Work to be completed: Nothing outside the range is wanted. Repeat exactly the lines below from the one with "intros Hq e. unfold Binary64.round." through the one with "exists (round_half_even x).".

(Saved data entries)
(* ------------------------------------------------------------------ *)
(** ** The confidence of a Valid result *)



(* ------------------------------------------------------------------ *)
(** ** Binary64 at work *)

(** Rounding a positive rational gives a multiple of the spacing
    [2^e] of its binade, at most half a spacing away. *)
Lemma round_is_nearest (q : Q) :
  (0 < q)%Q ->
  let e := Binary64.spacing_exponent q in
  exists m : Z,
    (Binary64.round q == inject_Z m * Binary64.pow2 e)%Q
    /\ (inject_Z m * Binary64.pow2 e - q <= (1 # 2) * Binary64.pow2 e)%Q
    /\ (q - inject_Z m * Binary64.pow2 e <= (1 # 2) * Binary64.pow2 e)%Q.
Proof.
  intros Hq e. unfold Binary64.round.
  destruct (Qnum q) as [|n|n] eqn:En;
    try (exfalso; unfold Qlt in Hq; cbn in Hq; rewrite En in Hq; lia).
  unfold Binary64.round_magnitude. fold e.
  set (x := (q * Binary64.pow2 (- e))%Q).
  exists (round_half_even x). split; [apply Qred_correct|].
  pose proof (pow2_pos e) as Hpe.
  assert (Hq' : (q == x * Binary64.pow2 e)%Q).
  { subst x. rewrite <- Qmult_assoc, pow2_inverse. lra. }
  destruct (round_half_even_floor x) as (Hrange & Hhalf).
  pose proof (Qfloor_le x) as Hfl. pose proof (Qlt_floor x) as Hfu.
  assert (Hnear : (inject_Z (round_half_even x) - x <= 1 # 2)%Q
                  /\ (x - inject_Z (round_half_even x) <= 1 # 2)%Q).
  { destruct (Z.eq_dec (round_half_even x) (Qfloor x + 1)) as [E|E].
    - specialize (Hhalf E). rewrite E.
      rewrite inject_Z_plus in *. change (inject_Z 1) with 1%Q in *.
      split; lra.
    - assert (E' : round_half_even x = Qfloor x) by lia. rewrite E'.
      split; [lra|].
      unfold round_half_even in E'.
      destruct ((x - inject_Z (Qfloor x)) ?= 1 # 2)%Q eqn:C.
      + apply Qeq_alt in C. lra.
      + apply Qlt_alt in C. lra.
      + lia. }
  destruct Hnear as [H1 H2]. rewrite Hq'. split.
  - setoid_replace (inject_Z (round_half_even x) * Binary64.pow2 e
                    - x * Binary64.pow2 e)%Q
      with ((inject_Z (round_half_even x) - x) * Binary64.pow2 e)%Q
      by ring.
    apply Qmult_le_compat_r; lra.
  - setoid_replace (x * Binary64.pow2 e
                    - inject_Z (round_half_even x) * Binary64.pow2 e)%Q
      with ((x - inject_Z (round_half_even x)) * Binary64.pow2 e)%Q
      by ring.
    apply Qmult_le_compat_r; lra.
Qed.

==

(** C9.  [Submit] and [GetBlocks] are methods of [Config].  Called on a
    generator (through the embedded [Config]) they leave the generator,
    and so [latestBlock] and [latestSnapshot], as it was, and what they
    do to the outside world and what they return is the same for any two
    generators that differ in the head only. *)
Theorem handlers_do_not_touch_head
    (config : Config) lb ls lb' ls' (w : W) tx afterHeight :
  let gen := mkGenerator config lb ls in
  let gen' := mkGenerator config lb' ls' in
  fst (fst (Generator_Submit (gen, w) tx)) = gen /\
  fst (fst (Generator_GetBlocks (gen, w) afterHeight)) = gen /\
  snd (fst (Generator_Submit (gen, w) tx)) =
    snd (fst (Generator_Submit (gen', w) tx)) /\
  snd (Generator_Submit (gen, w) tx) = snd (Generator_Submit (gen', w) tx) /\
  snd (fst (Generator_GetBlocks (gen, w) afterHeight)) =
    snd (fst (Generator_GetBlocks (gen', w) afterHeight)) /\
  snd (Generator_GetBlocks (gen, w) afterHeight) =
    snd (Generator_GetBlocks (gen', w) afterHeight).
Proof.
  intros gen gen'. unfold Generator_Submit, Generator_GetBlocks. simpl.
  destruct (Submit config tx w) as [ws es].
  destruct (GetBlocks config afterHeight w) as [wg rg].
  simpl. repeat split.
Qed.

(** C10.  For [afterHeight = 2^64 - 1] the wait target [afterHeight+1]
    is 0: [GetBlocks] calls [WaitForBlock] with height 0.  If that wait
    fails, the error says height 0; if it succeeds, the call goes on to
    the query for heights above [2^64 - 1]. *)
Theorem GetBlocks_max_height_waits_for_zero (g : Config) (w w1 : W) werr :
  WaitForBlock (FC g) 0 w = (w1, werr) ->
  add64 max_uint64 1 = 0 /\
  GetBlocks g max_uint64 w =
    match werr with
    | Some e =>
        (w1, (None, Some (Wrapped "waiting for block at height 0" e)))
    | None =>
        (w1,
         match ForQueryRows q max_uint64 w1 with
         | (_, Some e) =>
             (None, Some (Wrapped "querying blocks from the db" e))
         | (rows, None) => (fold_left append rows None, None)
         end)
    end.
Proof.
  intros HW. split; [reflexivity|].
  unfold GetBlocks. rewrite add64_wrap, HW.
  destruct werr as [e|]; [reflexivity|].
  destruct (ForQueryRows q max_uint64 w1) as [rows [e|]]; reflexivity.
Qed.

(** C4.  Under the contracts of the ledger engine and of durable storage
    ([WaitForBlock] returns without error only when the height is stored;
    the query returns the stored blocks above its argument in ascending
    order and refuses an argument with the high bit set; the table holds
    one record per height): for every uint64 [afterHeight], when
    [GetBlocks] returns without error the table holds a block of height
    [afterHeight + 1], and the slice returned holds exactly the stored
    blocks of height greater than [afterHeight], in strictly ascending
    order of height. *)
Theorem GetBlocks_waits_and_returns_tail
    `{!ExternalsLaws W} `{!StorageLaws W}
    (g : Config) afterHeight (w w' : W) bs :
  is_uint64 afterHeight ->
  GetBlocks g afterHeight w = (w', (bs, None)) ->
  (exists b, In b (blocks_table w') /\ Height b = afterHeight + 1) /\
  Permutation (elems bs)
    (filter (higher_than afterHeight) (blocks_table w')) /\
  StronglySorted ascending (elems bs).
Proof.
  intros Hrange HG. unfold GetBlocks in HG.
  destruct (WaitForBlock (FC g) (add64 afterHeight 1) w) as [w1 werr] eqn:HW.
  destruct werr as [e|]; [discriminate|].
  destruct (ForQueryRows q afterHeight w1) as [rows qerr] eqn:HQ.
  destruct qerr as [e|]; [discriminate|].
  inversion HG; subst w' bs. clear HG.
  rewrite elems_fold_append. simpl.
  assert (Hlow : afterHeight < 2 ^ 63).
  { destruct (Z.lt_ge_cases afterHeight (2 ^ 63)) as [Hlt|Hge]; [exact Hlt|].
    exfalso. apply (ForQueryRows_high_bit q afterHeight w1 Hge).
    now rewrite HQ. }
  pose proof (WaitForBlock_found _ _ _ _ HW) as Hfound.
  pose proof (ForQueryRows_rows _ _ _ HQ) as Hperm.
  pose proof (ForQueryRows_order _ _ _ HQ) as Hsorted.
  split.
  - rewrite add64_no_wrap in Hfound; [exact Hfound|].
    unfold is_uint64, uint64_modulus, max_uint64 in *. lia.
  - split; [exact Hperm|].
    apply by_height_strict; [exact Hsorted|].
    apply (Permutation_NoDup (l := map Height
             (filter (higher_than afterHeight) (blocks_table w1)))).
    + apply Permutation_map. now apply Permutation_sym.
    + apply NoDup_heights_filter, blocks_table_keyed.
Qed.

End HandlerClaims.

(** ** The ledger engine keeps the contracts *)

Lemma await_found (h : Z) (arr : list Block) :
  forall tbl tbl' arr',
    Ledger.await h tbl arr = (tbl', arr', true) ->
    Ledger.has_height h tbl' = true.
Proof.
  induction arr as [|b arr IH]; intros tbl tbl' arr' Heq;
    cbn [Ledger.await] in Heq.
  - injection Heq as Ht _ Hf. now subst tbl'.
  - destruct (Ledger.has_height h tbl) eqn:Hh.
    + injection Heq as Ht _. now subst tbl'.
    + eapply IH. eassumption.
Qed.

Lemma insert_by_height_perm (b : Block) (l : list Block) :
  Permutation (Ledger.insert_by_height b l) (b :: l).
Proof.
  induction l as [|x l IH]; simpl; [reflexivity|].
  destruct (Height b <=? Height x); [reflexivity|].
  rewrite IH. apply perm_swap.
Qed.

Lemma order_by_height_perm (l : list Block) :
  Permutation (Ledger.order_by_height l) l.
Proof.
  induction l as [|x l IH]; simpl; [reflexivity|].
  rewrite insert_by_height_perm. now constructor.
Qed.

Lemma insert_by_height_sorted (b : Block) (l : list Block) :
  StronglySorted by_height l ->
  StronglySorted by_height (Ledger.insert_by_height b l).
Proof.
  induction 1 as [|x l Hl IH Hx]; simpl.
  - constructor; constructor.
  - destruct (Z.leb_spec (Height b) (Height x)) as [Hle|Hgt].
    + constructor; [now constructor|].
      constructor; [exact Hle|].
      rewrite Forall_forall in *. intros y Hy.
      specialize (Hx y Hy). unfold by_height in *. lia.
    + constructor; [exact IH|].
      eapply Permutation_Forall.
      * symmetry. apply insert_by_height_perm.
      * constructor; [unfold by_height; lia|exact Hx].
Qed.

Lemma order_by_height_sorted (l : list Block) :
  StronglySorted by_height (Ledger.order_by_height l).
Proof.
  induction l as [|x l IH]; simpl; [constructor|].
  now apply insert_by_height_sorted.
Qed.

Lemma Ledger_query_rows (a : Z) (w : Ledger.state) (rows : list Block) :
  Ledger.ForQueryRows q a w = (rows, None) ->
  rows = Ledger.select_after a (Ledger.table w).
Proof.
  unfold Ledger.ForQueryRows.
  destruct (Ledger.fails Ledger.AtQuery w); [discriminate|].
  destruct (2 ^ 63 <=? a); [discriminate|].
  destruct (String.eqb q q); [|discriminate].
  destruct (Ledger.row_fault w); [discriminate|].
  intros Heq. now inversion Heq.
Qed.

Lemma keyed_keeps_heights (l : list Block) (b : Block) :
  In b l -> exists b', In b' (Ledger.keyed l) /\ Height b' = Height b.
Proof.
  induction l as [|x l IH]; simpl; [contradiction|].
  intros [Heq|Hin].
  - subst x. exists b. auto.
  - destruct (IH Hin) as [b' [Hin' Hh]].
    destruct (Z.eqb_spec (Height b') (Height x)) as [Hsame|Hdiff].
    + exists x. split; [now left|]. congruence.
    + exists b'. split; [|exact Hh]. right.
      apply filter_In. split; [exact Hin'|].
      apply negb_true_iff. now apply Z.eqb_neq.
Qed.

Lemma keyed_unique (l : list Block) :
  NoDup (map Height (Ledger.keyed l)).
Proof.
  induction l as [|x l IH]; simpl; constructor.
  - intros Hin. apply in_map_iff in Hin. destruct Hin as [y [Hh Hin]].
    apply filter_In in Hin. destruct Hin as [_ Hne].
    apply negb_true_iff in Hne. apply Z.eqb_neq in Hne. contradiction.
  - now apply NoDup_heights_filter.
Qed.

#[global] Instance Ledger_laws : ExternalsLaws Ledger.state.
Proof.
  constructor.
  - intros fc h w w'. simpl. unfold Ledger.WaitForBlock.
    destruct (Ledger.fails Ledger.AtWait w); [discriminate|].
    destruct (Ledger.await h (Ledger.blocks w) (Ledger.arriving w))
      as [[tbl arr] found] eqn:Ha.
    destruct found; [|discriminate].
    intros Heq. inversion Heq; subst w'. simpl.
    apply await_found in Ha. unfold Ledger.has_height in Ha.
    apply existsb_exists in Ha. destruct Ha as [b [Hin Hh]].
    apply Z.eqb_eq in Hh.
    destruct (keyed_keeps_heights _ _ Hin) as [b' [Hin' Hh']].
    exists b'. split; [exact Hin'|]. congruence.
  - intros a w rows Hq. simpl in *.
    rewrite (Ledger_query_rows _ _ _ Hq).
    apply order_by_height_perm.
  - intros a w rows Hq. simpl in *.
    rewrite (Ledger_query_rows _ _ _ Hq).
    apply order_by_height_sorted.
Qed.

--

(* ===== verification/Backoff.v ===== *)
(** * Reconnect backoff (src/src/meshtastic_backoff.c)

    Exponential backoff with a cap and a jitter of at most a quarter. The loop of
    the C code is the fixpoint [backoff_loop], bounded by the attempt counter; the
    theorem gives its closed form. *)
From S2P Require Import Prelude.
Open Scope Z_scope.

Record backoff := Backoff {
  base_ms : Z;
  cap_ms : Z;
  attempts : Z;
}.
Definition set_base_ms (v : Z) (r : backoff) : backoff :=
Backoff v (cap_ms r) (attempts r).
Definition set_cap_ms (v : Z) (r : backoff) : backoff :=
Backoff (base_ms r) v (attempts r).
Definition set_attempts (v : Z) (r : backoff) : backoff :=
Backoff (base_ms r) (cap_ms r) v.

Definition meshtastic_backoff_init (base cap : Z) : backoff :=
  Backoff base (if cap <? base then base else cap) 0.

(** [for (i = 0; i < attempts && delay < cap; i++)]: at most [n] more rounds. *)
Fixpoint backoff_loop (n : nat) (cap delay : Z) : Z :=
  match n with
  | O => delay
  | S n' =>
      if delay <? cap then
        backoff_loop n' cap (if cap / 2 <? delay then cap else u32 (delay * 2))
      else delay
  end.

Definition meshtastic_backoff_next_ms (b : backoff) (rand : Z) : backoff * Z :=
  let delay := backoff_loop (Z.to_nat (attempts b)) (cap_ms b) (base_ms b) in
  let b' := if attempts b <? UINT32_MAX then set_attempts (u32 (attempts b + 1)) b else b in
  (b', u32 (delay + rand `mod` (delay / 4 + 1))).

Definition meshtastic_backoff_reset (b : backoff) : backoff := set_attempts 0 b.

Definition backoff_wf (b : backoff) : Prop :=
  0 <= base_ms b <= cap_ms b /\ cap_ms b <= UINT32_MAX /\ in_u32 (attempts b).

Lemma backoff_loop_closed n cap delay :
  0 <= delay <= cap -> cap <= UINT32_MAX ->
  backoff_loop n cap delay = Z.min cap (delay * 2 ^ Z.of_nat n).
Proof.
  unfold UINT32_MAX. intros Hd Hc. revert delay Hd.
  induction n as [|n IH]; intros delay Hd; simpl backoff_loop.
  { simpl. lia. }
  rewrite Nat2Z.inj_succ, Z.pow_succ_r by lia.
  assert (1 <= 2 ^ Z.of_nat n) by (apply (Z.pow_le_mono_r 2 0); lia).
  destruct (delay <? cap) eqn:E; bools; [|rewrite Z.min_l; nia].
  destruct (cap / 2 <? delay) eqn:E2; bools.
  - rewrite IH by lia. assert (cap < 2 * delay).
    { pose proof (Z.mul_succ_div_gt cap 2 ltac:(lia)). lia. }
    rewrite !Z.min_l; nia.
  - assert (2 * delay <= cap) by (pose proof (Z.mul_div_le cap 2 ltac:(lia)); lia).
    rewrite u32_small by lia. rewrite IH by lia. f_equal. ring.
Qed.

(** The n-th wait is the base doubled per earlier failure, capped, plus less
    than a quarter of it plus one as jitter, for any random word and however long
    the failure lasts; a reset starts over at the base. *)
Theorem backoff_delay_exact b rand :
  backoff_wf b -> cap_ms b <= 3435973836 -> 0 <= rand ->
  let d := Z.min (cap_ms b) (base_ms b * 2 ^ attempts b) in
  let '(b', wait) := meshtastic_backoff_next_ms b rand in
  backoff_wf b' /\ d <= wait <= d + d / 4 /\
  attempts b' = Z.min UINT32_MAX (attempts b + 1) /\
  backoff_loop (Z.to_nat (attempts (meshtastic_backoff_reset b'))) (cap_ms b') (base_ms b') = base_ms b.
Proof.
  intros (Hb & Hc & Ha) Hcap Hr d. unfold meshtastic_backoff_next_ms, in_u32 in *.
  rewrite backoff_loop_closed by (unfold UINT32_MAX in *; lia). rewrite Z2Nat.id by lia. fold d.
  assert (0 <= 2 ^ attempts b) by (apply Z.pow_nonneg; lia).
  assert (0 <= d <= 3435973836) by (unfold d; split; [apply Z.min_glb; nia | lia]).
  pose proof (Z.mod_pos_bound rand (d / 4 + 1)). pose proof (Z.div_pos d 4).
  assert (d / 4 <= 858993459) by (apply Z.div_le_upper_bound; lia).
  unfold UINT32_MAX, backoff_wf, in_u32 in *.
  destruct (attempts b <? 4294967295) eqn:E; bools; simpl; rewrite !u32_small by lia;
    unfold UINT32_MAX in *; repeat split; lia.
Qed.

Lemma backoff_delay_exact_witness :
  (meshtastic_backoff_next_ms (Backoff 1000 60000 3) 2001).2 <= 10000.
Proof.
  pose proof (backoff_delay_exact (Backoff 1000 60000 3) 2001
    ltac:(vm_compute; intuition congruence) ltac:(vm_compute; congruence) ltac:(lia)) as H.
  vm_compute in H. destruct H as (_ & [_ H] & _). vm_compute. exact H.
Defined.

Reply:
  intros Hq e. unfold Binary64.round.
  destruct (Qnum q) as [|n|n] eqn:En;
    try (exfalso; unfold Qlt in Hq; cbn in Hq; rewrite En in Hq; lia).
  unfold Binary64.round_magnitude. fold e.
  set (x := (q * Binary64.pow2 (- e))%Q).
  exists (round_half_even x). split; [apply Qred_correct|].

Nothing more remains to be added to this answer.